Stored items

-*-*-

(** * srclib store: file-backed unit store, multi-repo listing and the
      tree-level def-query index

    A shallow embedding of [store/fs_store.go] and of the tree-level
    def-query index ([defQueryTreeIndex]), with the properties of the
    store's specification stated over it.

    Conventions.
    - Go strings are [string] (a sequence of bytes); [<] on Go strings is
      the byte-wise lexicographic order [str_ltb].
    - File contents are [list byte].
    - [uint64] / [int64] arithmetic is carried out on [Z] with the
      wrap-around written out ([u64], [int64]).
    - The virtual file system, the codec, [sort.Sort], the Unicode tables
      and the MAFSA library are external collaborators; they are modelled
      by their contracts (a fault plan decides which call fails). *)

From stdpp Require Import base gmap strings list sorting countable.
From Stdlib Require Import ZArith Lia.
From Stdlib.Strings Require Import Byte Ascii.

Local Open Scope Z_scope.

(* ===================================================================== *)
(** ** Machine integers *)

Definition u64 (z : Z) : Z := z mod 2 ^ 64.
Definition int64 (z : Z) : Z := (z + 2 ^ 63) mod 2 ^ 64 - 2 ^ 63.


(* ===================================================================== *)
(** ** Go strings and their order *)

Definition string_bytes (s : string) : list N :=
  N_of_ascii <$> String.list_ascii_of_string s.

(** Lexicographic order on sequences of numbers: bytes of a Go string, or
    the runes of a term. *)
Fixpoint lex_ltb (a b : list N) : bool :=
  match a, b with
  | _, [] => false
  | [], _ :: _ => true
  | x :: a', y :: b' =>
      if (x <? y)%N then true
      else if (x =? y)%N then lex_ltb a' b' else false
  end.

Definition lex_leb (a b : list N) : bool := negb (lex_ltb b a).

Definition str_ltb (a b : string) : bool :=
  lex_ltb (string_bytes a) (string_bytes b).


(* ===================================================================== *)
(** ** Errors, codec *)

Inductive error : Type :=
| EOF                       (* io.EOF *)
| ErrNotExist               (* os.IsNotExist *)
| errUnitNoInit
| ErrCorrupt
| ErrRecovered              (* the error made from a recovered panic *)
| ErrIO (code : nat).

Global Instance error_eq_dec : EqDecision error.
Proof. solve_decision. Defined.

(** A call either returns or stops with a run-time panic. *)
Inductive outcome (A : Type) : Type :=
| Returns (a : A)
| Panics (msg : string).
Arguments Returns {A} a.
Arguments Panics {A} msg.

(** What [Decode] reports on the bytes that remain in its reader. *)
Inductive decoded (T : Type) : Type :=
| DecEOF
| DecErr (e : error)
| DecOk (v : T) (n : nat).
Arguments DecEOF {T}.
Arguments DecErr {T} e.
Arguments DecOk {T} v n.

(** The package-level [Codec]: [NewEncoder(w).Encode(v)] writes
    [encode v] and reports its length; [NewDecoder(r).Decode(&v)] reads one
    record and reports how many bytes it took.  Records are
    self-delimiting. *)
Class Codec (T : Type) : Type := {
  encode : T -> list byte;
  decode : list byte -> decoded T;
  decode_encode : forall v rest,
    decode (encode v ++ rest) = DecOk v (length (encode v));
  decode_nil : decode [] = DecEOF;
  decode_consumes : forall bs v n,
    decode bs = DecOk v n -> (0 < n <= length bs)%nat
}.

(* ===================================================================== *)
(** ** The virtual file system

    The store reaches its files through [rwvfs.FileSystem].  The world
    keeps the file contents, the handles that are open, the plan of I/O
    faults still to strike (one entry per fallible call, [None] or an
    exhausted plan meaning the call succeeds) and the trace of calls made so
    far, newest first.  [EvCreate] and [EvOpen] carry the handle the call
    hands out when it succeeds. *)

Inductive event : Type :=
| EvCreate (name : string) (h : nat) (r : option error)
| EvOpen (name : string) (h : nat) (r : option error)
| EvEncode (r : option error)
| EvFlush (r : option error)
| EvDecode (r : option error)
| EvFetch (start end_ : Z) (r : option error)
| EvSeek (start : Z) (r : option error)
| EvClose (h : nat) (r : option error)
| EvListRepoPaths (after : string) (max : Z) (r : option error).

Record world : Type := World {
  files : gmap string (list byte);
  open_handles : list nat;
  next_handle : nat;
  faults : list (option nat);
  trace : list event
}.

Record file : Type := File { fd : nat; fname : string }.

Definition log (ev : event) (w : world) : world :=
  World (files w) (open_handles w) (next_handle w) (faults w) (ev :: trace w).

Definition next_fault (w : world) : option error * world :=
  match faults w with
  | [] => (None, w)
  | flt :: rest =>
      (ErrIO <$> flt,
       World (files w) (open_handles w) (next_handle w) rest (trace w))
  end.

Definition vfs_Create (name : string) (w : world) : (file + error) * world :=
  let '(flt, w) := next_fault w in
  match flt with
  | Some e => (inr e, log (EvCreate name (next_handle w) (Some e)) w)
  | None =>
      let h := next_handle w in
      (inl (File h name),
       World (<[name := []]> (files w)) (h :: open_handles w) (S h)
             (faults w) (EvCreate name h None :: trace w))
  end.
(** * value-hunter-api: the stock screening pipeline, embedded and verified

    The repository is a small TypeScript service: it queries a stock
    screener, enriches the candidates with per-symbol look-ups, asks a
    language model to score them, sorts and truncates the answer and posts
    it to a chat channel.

    The embedding follows the source file by file.  JavaScript numbers are
    the IEEE 754 binary64 values of Rocq's primitive [float]; strings are
    [string]s holding the UTF-8 bytes of the text; values of type [any]
    (everything read from a JSON reply) are [JsVal]; the outbound calls are
    oracles that thread a state of the outside world, and [throw] is the
    left summand of the result.  *)

From Stdlib Require Import ZArith List String Ascii Bool Lia Sorted Permutation.
From Stdlib Require Import Floats.
Import ListNotations.
Local Open Scope string_scope.
Local Open Scope Z_scope.
Set Warnings "-register-all".

(* ================================================================== *)
(** * Numbers of the JavaScript runtime *)
(* ================================================================== *)

Module JsNumber.

(** ** Decimal digits *)

Definition digit_char (d : Z) : ascii :=
  match d with
  | 0 => "0" | 1 => "1" | 2 => "2" | 3 => "3" | 4 => "4"
  | 5 => "5" | 6 => "6" | 7 => "7" | 8 => "8" | 9 => "9"
  | _ => "0"
  end%char.

Definition byte (c : ascii) : N := N_of_ascii c.

(** The value of a decimal digit: the bytes 48 to 57. *)
Definition digit_val (c : ascii) : option Z :=
  let b := Z.of_N (byte c) in
  if (48 <=? b) && (b <=? 57) then Some (b - 48) else None.

(** The digits of [n / 10^j], most significant first, in front of [acc]. *)
Fixpoint digits_aux (fuel : nat) (n : Z) (acc : string) : string :=
  match fuel with
  | O => acc
  | S k =>
      let acc' := String (digit_char (n mod 10)) acc in
      if n / 10 =? 0 then acc' else digits_aux k (n / 10) acc'
  end.

(** "the digits of the decimal representation of n (in order, with no
    leading zeroes)"; ["0"] for 0.  A number has no more decimal digits
    than binary ones, which bounds the recursion. *)
Definition decimal_digits (n : Z) : string :=
  digits_aux (S (Z.to_nat (Z.log2 n))) n "".

Fixpoint zeros (k : nat) : string :=
  match k with O => "" | S k' => String "0" (zeros k') end.

Fixpoint str_firstn (k : nat) (s : string) : string :=
  match k, s with
  | S k', String c s' => String c (str_firstn k' s')
  | _, _ => ""
  end.
Lemma Forall_filter (Q P : A → Prop) `{∀ x, Decision (P x)} (l : list A) :
  Forall Q l → Forall Q (filter P l).
Proof. rewrite !Forall_forall. intros HQ x [_ Hx]%list_elem_of_filter. auto. Qed.

(** A filter keyed by an injective projection keeps at most one element. *)
Lemma filter_none (P : A → Prop) `{∀ x, Decision (P x)} (l : list A) :
  (∀ x, x ∈ l → ¬ P x) → filter P l = [].
Proof.
  induction l as [|x l IH]; intros Hl; [done|].
  rewrite filter_cons, decide_False by (apply Hl; left). apply IH. intros y Hy. apply Hl. by right.
Qed.

Lemma filter_all (P : A → Prop) `{∀ x, Decision (P x)} (l : list A) :
  (∀ x, x ∈ l → P x) → filter P l = l.
Proof.
  induction l as [|x l IH]; intros Hl; [done|].
  rewrite filter_cons, decide_True by (apply Hl; left). f_equal. apply IH. intros y Hy. apply Hl. by right.
Qed.

Lemma filter_key_unique {B} `{EqDecision B} (f : A → B) (k : B) (l : list A) x :
  NoDup (f <$> l) → x ∈ l → f x = k → filter (λ y, f y = k) l = [x].
Proof.
  induction l as [|y l IH]; intros Hnd Hx Hk; [by apply not_elem_of_nil in Hx|].
  rewrite fmap_cons in Hnd. apply NoDup_cons in Hnd as [Hni Hnd].
  rewrite filter_cons. apply elem_of_cons in Hx as [->|Hx].
  - rewrite decide_True by done. f_equal. apply filter_none. intros z Hz Hfz.
    apply Hni. rewrite Hk, <- Hfz. by apply list_elem_of_fmap_2.
  - rewrite decide_False; [by apply IH|]. intros Hy.
    apply Hni. rewrite Hy, <- Hk. by apply list_elem_of_fmap_2.
Qed.

(** Taking out the element with a given key. *)
Lemma key_Permutation {B} `{EqDecision B} (f : A → B) (l : list A) x :
  NoDup (f <$> l) → x ∈ l → l ≡ₚ x :: filter (λ y, f y ≠ f x) l.
Proof.
  induction l as [|y l IH]; intros Hnd Hx; [by apply not_elem_of_nil in Hx|].
  rewrite fmap_cons in Hnd. apply NoDup_cons in Hnd as [Hni Hnd]. rewrite filter_cons.
  apply elem_of_cons in Hx as [->|Hx].
  - rewrite decide_False by naive_solver. constructor.
    rewrite filter_all; [done|]. intros z Hz Heq. apply Hni. rewrite <- Heq. by apply list_elem_of_fmap_2.
  - rewrite decide_True; [rewrite (IH Hnd Hx) at 1; constructor|].
    intros Heq. apply Hni. rewrite Heq. by apply list_elem_of_fmap_2.
Qed.
End lists.

(** ** Transition sequences *)

Section sequences.
Context {A : Type} (step : A → A → Prop).

(** An invariant of every step holds in every reachable state. *)
Lemma rtc_invariant (I : A → Prop) x y :
  (∀ a b, I a → step a b → I b) → I x → rtc step x y → I y.
Proof. intros Hstep Hx Hr. induction Hr; eauto. Qed.
End sequences.

(** ** What a program does to its store

    [within R m]: whatever [m] answers, the store it leaves is [R]-related to
    the store it found. For a preorder [R] this is checked piece by piece. *)
Definition within {S A} (R : S → S → Prop) (m : prog S A) : Prop :=
  ∀ w, R (w_st w) (w_st (m w).1).

Section within.
Context {S : Type} (R : S → S → Prop) `{!PreOrder R}.

Lemma within_ret {A} (a : A) : within R (mret a : prog S A).
Proof. intros w. reflexivity. Qed.

Lemma within_raise {A} e : within R (raise e : prog S A).
Proof. intros w. reflexivity. Qed.

Lemma within_out line : within R (out line).
Proof. intros w. reflexivity. Qed.

Lemma within_now : within R now_utc.
Proof. intros w. reflexivity. Qed.

Lemma within_get : within R get_st.
Proof. intros w. reflexivity. Qed.

Lemma within_lift {A} (r : res A) : within R (lift_res r).
Proof. intros w. reflexivity. Qed.

Lemma within_stmt {A} (f : S → S * A) : (∀ s, R s (f s).1) → within R (stmt f).
Proof. intros Hf w. unfold stmt. specialize (Hf (w_st w)). by destruct (f (w_st w)). Qed.

Lemma within_bind {A B} (m : prog S A) (k : A → prog S B) :
  within R m → (∀ a, within R (k a)) → within R (m ≫= k).
Proof.
  intros Hm Hk w. unfold mbind, prog_bind. specialize (Hm w).
  destruct (m w) as [w' [a|e]]; simpl in *; [|done]. etrans; [exact Hm|apply Hk].
Qed.

Lemma within_try {A} (m : prog S A) sel h :
  within R m → (∀ e, within R (h e)) → within R (try_except m sel h).
Proof.
  intros Hm Hh w. unfold try_except. specialize (Hm w).
  destruct (m w) as [w' [a|e]]; simpl in *; [done|]. destruct (sel e); [|done].
  etrans; [exact Hm|apply Hh].
Qed.

Lemma within_finally {A} (m : prog S A) f :
  within R m → within R f → within R (try_finally m f).
Proof.
  intros Hm Hf w. unfold try_finally. specialize (Hm w). destruct (m w) as [w' r]. simpl in *.
  specialize (Hf w'). destruct (f w') as [w'' [|]]; simpl in *; by etrans.
Qed.

Lemma within_transaction {A} (m : prog S A) : within R m → within R (transaction m).
Proof.
  intros Hm w. unfold transaction. specialize (Hm w).
  destruct (m w) as [w' [a|e]]; simpl in *; [done|reflexivity].
Qed.

Lemma within_for_each {A} (l : list A) body :
  (∀ x, x ∈ l → within R (body x)) → within R (for_each l body).
Proof.
  induction l as [|x l IH]; intros Hb; simpl; [apply within_ret|].
  apply within_bind; [apply Hb; left|]. intros _. apply IH. intros y Hy. apply Hb. by right.
Qed.
End within.
(* ===== verification/QueueJob.v ===== *)
(** * The job and the handler lookup

    [queue/job.py] and [queue/handler.py]: the [Job] record with its methods,
    and the resolution of a job's name to a handler, with the map of
    configured handlers as an allow-list. *)

From Stdlib Require Import ZArith Lia.
From S2P Require Import Prelude PyStr Json.

Record Job := MkJob {
  id : Z;
  queue : string;
  name : string;
  payload : list (string * json);
  payload_json : string;
  attempts : Z;
  max_attempts : Z;
  handle : string;
  reserved_by : string;
  _release_delay : option Z
}.

Definition release (job : Job) (delay : Z) : Job :=
  MkJob (id job) (queue job) (name job) (payload job) (payload_json job) (attempts job)
    (max_attempts job) (handle job) (reserved_by job) (Some (Z.max 0 delay)).

Definition was_released (job : Job) : bool :=
  match _release_delay job with Some _ => true | None => false end.

(** [self._release_delay or 0] *)
Definition release_delay (job : Job) : Z := default 0 (_release_delay job).

Definition is_last_attempt (job : Job) : bool := max_attempts job <=? attempts job.

(** ** Handlers

    What a name can resolve to. [TClass] is a class with what instantiating
    it gives: the instance's [handle] attribute, absent or not callable as
    [None]. [TOther] is any object that cannot be called. *)
Inductive target (H : Type) :=
  | TStr (path : string)
  | TClass (text : string) (instance : res (option H))
  | TCallable (h : H)
  | TOther (text : string).
Arguments TStr {H} path.
Arguments TClass {H} text instance.
Arguments TCallable {H} h.
Arguments TOther {H} text.

(** The application's modules: importing one may raise, and an attribute may
    be missing. *)
Record importer (H : Type) := Importer {
  import_module : string → res ();
  module_attr : string → string → res (target H)
}.
Arguments Importer {H} _ _.
Arguments import_module {H} _ _.
Arguments module_attr {H} _ _ _.

Definition queue_error (msg : string) : exn := raise_exn QueueError msg.

Section handler.
Context {H : Type} (env : importer H).

Definition _import_target (path : string) : res (target H) :=
  let '(module_name, attribute) :=
    if any_char (Ascii.eqb ":"%char) path
    then let '(m, _, a) := partition ":"%char path in (m, a)
    else let '(m, _, a) := rpartition "."%char path in (m, a) in
  if String.eqb module_name "" || String.eqb attribute "" then
    Err (queue_error ("No handler " +:+ repr path +:+ ": expected " +:+ DQ +:+ "module:attribute" +:+ DQ
      +:+ " or " +:+ DQ +:+ "module.attribute" +:+ DQ +:+ "."))
  else
    match import_module env module_name with
    | Err e => if is_class ImportError e
               then Err (queue_error ("No handler " +:+ repr path +:+ ": " +:+ exn_msg e))
               else Err e
    | Ok _ =>
        match module_attr env module_name attribute with
        | Err e => if is_class AttributeError e
                   then Err (queue_error ("No handler " +:+ repr path +:+ ": " +:+ module_name
                          +:+ " has no " +:+ repr attribute +:+ "."))
                   else Err e
        | Ok t => Ok t
        end
    end.

Definition target_text (t : target H) : string :=
  match t with TStr p => repr p | TClass s _ => s | TCallable _ => "callable" | TOther s => s end.

(** [name in handlers.values()] *)
Definition names_value (name : string) (handlers : list (string * target H)) : bool :=
  existsb (λ kv, match kv.2 with TStr p => String.eqb p name | _ => false end) handlers.

(** Which target a name stands for, before anything is imported. *)
Definition configured (name : string) (handlers : list (string * target H)) : res (target H) :=
  match dict_get name handlers with
  | Some t => Ok t
  | None =>
      if names_value name handlers then Ok (TStr name)
      else match handlers with
           | [] => Ok (TStr name)
           | _ => Err (queue_error ("No handler " +:+ repr name
                    +:+ ": it is not one of the configured queue handlers."))
           end
  end.

Definition resolve (name : string) (handlers : list (string * target H)) : res H :=
  target ← configured name handlers;
  target ← match target with TStr path => _import_target path | t => Ok t end;
  match target with
  | TClass text instance =>
      handle ← instance;
      match handle with
      | Some h => Ok h
      | None => Err (queue_error ("Handler " +:+ repr name +:+ " resolved to " +:+ text
                       +:+ ", which has no handle() method."))
      end
  | TCallable h => Ok h
  | t => Err (queue_error ("Handler " +:+ repr name +:+ " resolved to " +:+ target_text t
                +:+ ", which is not callable."))
  end.

Definition assert_resolvable (name : string) (handlers : list (string * target H)) : res () :=
  if String.eqb name "" then Err (queue_error "A job needs a handler name.")
  else h ← resolve name handlers; Ok ().

(** The import paths a handler map names. *)
Definition configured_paths (handlers : list (string * target H)) : list string :=
  omap (λ kv, match kv.2 with TStr p => Some p | _ => None end) handlers.

Lemma names_value_spec name handlers : names_value name handlers = true ↔ name ∈ configured_paths handlers.
Proof.
  unfold names_value, configured_paths. rewrite existsb_exists, list_elem_of_omap. split.
  - intros ([k t] & Hin%list_elem_of_In & Ht). destruct t; try done. simpl in Ht.
    apply String.eqb_eq in Ht as ->. by exists (k, TStr name).
  - intros ([k t] & Hin & Ht). exists (k, t). split; [by apply list_elem_of_In|].
    destruct t; simplify_eq/=. apply String.eqb_refl.
Qed.

(** With a handler map, what is looked up is one of its values. *)
Lemma configured_value name handlers t :
  handlers ≠ [] → configured name handlers = Ok t → t ∈ handlers.*2.
Proof.
  unfold configured. intros Hne Hc. destruct (dict_get name handlers) as [u|] eqn:Hg.
  - inv Hc. apply dict_get_Some_elem in Hg. by apply (list_elem_of_fmap_2 snd) in Hg.
  - destruct (names_value name handlers) eqn:Hn; [|by destruct handlers].
    inv Hc. unfold names_value in Hn. apply existsb_exists in Hn as ([k u] & Hin%list_elem_of_In & Hu).
    destruct u; try done. simpl in Hu. apply String.eqb_eq in Hu as ->.
    by apply (list_elem_of_fmap_2 snd) in Hin.
Qed.
End handler.

(** ** The handler map is an allow-list *)

Lemma configured_str {H} (name : string) (handlers : list (string * target H)) p :
  handlers ≠ [] → configured name handlers = Ok (TStr p) → p ∈ configured_paths handlers.
Proof.
  intros Hne Hc. apply configured_value in Hc; [|done].
  apply list_elem_of_fmap in Hc as ([k t] & Ht & Hin). simpl in Ht. subst t.
  unfold configured_paths. apply list_elem_of_omap. by exists (k, TStr p).
Qed.

(** C35: once a handler map is configured, which handler a job name resolves to
    does not depend on any importable code but the import paths the map names:
    two applications that agree on those resolve every name alike, and a name
    that is neither an alias nor one of those paths is refused, whatever could
    be imported under it. *)
Theorem resolve_allow_list {H : Type} (env1 env2 : importer H) (name : string) (handlers : list (string * target H))
    (Hmap : handlers ≠ [])
    (Hagree : ∀ p, p ∈ configured_paths handlers → _import_target env1 p = _import_target env2 p) :
  resolve env1 name handlers = resolve env2 name handlers ∧
  (name ∉ handlers.*1 → name ∉ configured_paths handlers →
   ∃ msg, resolve env1 name handlers = Err (queue_error msg)).
Proof.
  split.
  - unfold resolve. destruct (configured name handlers) as [t|e] eqn:Hc; [|done].
    simpl. destruct t as [p| | |]; try done. by rewrite (Hagree p (configured_str _ _ _ Hmap Hc)).
  - intros Hk Hv. unfold resolve, configured. rewrite (proj2 (dict_get_None name handlers) Hk).
    destruct (names_value name handlers) eqn:Hn; [by apply names_value_spec in Hn|].
    destruct handlers; [done|]. eexists. reflexivity.
Qed.

Lemma resolve_allow_list_witness :
  let env1 := Importer (λ _, Ok ()) (λ _ _, Ok (TCallable 1)) in
  let env2 := Importer (λ _, Err (raise_exn ImportError "gone")) (λ _ _, Ok (TOther "")) in
  let handlers := [("mail", TCallable 7)] in
  resolve env1 "mail" handlers = Ok 7 ∧ resolve env1 "os:system" handlers = resolve env2 "os:system" handlers.
Proof.
  intros env1 env2 handlers. split; [reflexivity|].
  apply (resolve_allow_list env1 env2 "os:system" handlers).
  - discriminate.
  - intros p Hp. exfalso. vm_compute in Hp. by apply not_elem_of_nil in Hp.
Defined.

-*-*-

*Your instructions:* Exact duplication is required for the lines above, from the line that contains "handle ← instance;" to the line that contains "inv Hc. unfold", inclusive; omit all others.

*Task solution:*
      handle ← instance;
      match handle with
      | Some h => Ok h
      | None => Err (queue_error ("Handler " +:+ repr name +:+ " resolved to " +:+ text
                       +:+ ", which has no handle() method."))
      end
  | TCallable h => Ok h
  | t => Err (queue_error ("Handler " +:+ repr name +:+ " resolved to " +:+ target_text t
                +:+ ", which is not callable."))
  end.

Definition assert_resolvable (name : string) (handlers : list (string * target H)) : res () :=
  if String.eqb name "" then Err (queue_error "A job needs a handler name.")
  else h ← resolve name handlers; Ok ().

(** The import paths a handler map names. *)
Definition configured_paths (handlers : list (string * target H)) : list string :=
  omap (λ kv, match kv.2 with TStr p => Some p | _ => None end) handlers.

Lemma names_value_spec name handlers : names_value name handlers = true ↔ name ∈ configured_paths handlers.
Proof.
  unfold names_value, configured_paths. rewrite existsb_exists, list_elem_of_omap. split.
  - intros ([k t] & Hin%list_elem_of_In & Ht). destruct t; try done. simpl in Ht.
    apply String.eqb_eq in Ht as ->. by exists (k, TStr name).
  - intros ([k t] & Hin & Ht). exists (k, t). split; [by apply list_elem_of_In|].
    destruct t; simplify_eq/=. apply String.eqb_refl.
Qed.

(** With a handler map, what is looked up is one of its values. *)
Lemma configured_value name handlers t :
  handlers ≠ [] → configured name handlers = Ok t → t ∈ handlers.*2.
Proof.
  unfold configured. intros Hne Hc. destruct (dict_get name handlers) as [u|] eqn:Hg.
  - inv Hc. apply dict_get_Some_elem in Hg. by apply (list_elem_of_fmap_2 snd) in Hg.
  - destruct (names_value name handlers) eqn:Hn; [|by destruct handlers].
    inv Hc. unfold names_value in Hn. apply existsb_exists in Hn as ([k u] & Hin%list_elem_of_In & Hu).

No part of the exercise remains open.